Medicaid expansion originally was mandatory for all states under the ACA. But opponents filed a lawsuit to block that part of the law, and the U.S. Supreme Court ruled in 2012 that states could opt out of the requirement. In doing so, those states left federal funds on the table. The program initially paid 100 percent of the expansion costs but reduced that percentage on a sliding scale over time.

Twenty-seven states expanded their Medicaid coverage through the ACA, and seven others did so with alternative plans. That left 17 states that opted out altogether, including every state in the Deep South except Arkansas and Louisiana. Arkansas has since switched to a Republican governor, who filed a request to scale back its expansion last year. Louisiana did the opposite; it refused in 2013 to expand under Republican Gov. Bobby Jindal, but after Democratic Gov.

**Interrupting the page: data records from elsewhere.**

(** * A shallow embedding of the Whitespace interpreter

    The development follows [whitespace_interpreter.py]: the class
    [Interpreter] becomes a record, every method a computation in a small
    state-and-exception monad over that record, and the nested classes
    [Stack], [IO], [FlowControl], [Arithmetic] and [Heap] become modules of
    the same names.  Calls to [print] only trace to the console and are
    left out, but for the one in [output_char]: the text it prints holds a
    character chosen by the program, which the console may be unable to
    encode.  Program text is printed through [clean] only, and is made of
    the three blank characters once [whitespace] has put it through
    [uncomment]. *)

From Stdlib Require Import ZArith List String Ascii DecimalString Lia.
From stdpp Require Import base numbers list strings gmap.

Local Open Scope Z_scope.

(** ** Python values *)

(** A Python [str] is a sequence of Unicode code points; a character is
    kept as its code point. *)
Definition char := Z.
Abbreviation str := (list char).

Definition SPACE : char := 32.
Definition TAB : char := 9.
Definition LF : char := 10.

(** [self.pos] holds an [int], or [float('inf')] once [exit] has run; the
    label table and the return stack store values read from [self.pos]. *)
Inductive number :=
| Int (z : Z)
| Inf.

#[global] Instance number_eq_dec : EqDecision number.
Proof. solve_decision. Defined.

(** The exceptions the interpreter and the built-ins it calls can raise. *)
Inductive exn :=
| SyntaxError
| KeyError
| IndexError
| ValueError
| ZeroDivisionError
| RuntimeError
| TypeError
| AttributeError
| OverflowError
| UnicodeEncodeError.

Inductive result (A : Type) :=
| Ok (a : A)
| Raise (e : exn).
Arguments Ok {A} a.
Arguments Raise {A} e.

Definition len {A} (l : list A) : Z := Z.of_nat (length l).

John Bel Edwards replaced term-limited Jindal in 2015, the new governor signed an expansion law on his second day in office.

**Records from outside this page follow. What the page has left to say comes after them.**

(** C19. The outcome of a started job is decided by the strongest trigger it met,
    in the order operator cancel, job timeout, failed step, nothing; between
    equals the first one counts, and a failure of a continue-on-error step does
    not count.  The table's final state and recorded reason are exactly those
    of that verdict, and the job is final exactly when the abstract machine has
    ended. *)
Theorem lc_run_outcome evs last c rs :
  Forall reason_given evs ->
  lc_run evs (Conf QWE_LC_BETWEEN_STEPS last None) = Some (c, rs) ->
  let sp := Outcome.steps Outcome.sp0 evs in
  qwe_lc_state_is_final (lc_state c) = Outcome.sp_ended sp /\
  (qwe_lc_state_is_final (lc_state c) = true ->
   (lc_state c, lc_job_reason c) = Outcome.outcome (Outcome.sp_v sp)).
Proof.
  intros Hf H. eapply (simulates_run _ _ _ _ Outcome.sp0) in H; [| done | done].
  simpl. destruct (Outcome.steps Outcome.sp0 evs) as [lv dc co en v], c as [s l j].
  destruct s; cbn in *; destruct_and?; subst; (split; [done | intros; done]).
Qed.

(** A step fails; while it settles the job times out, and then the operator
    cancels: the cancel wins. *)
Definition precedence_run : list (qwe_lc_event * qwe_lc_payload) :=
  [(QWE_LC_EV_NEXT_STEP, pl0); (QWE_LC_EV_LEADER_EXIT_FAIL, Payload false (Some "exit-code") None);
   (QWE_LC_EV_JOB_TIMEOUT, pl0); (QWE_LC_EV_CANCEL, pl0); (QWE_LC_EV_GROUP_EMPTY, pl0);
   (QWE_LC_EV_CANCEL, pl0)].

Lemma lc_run_outcome_witness :
  exists c rs, lc_run precedence_run (Conf QWE_LC_BETWEEN_STEPS None None) = Some (c, rs) /\
  let sp := Outcome.steps Outcome.sp0 precedence_run in
  qwe_lc_state_is_final (lc_state c) = Outcome.sp_ended sp /\
  (qwe_lc_state_is_final (lc_state c) = true ->
   (lc_state c, lc_job_reason c) = Outcome.outcome (Outcome.sp_v sp)).
Proof.
  eexists _, _. split; [vm_compute; reflexivity |].
  eapply (lc_run_outcome precedence_run None).
  - repeat constructor; unfold reason_given; simpl; try discriminate; intros; eauto.
  - vm_compute. reflexivity.
Defined.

Since replacing Robert Bentley as governor, Kay Ivey has declined to change the state’s stance on expanded Medicaid. The Alabama House Democratic Caucus passed a resolution in February asking Ivey to reconsider, saying that more than 235,000 additional Alabamians would have access to health coverage.

In his press conference, Jones also cited the lack of expansion as a reason numerous rural hospitals have had to close their doors or soon will. That’s a position supported by the Alabama Hospital Association, which says that dozens of hospitals have closed or will soon.

Jones also announced that he supports another Senate bill called States Achieve Medicaid Expansion, or SAME, which would allow states like Alabama to approve expanded Medicaid and still get full federal funding, just as if those states had approved the move before the 2014 deadline.

“It’s a second chance for us to get full funding. Right now if we opted in, we would still be covered for only 90 percent,” Jones said.

Talks With North Korea

In a separate issue, Jones told reporters he is optimistic about President Donald Trump’s recent summit in Singapore with North Korean leader Kim Jong Un, but he is waiting for something more concrete to develop than what he’s seen so far.

“I’m like everybody in this country and everybody in the world in that I am hopeful,” Jones said. “I think it is a historic breakthrough, although it’s probably not as historic as people make it out to be because I think the leaders of North Korea have been dying to meet with the president of the United States for decades. … The fact is that it took place and there’s hope coming out of it, but I want to make sure people understand that North Korea has never been a country we can trust. They have a history of going back on their word.”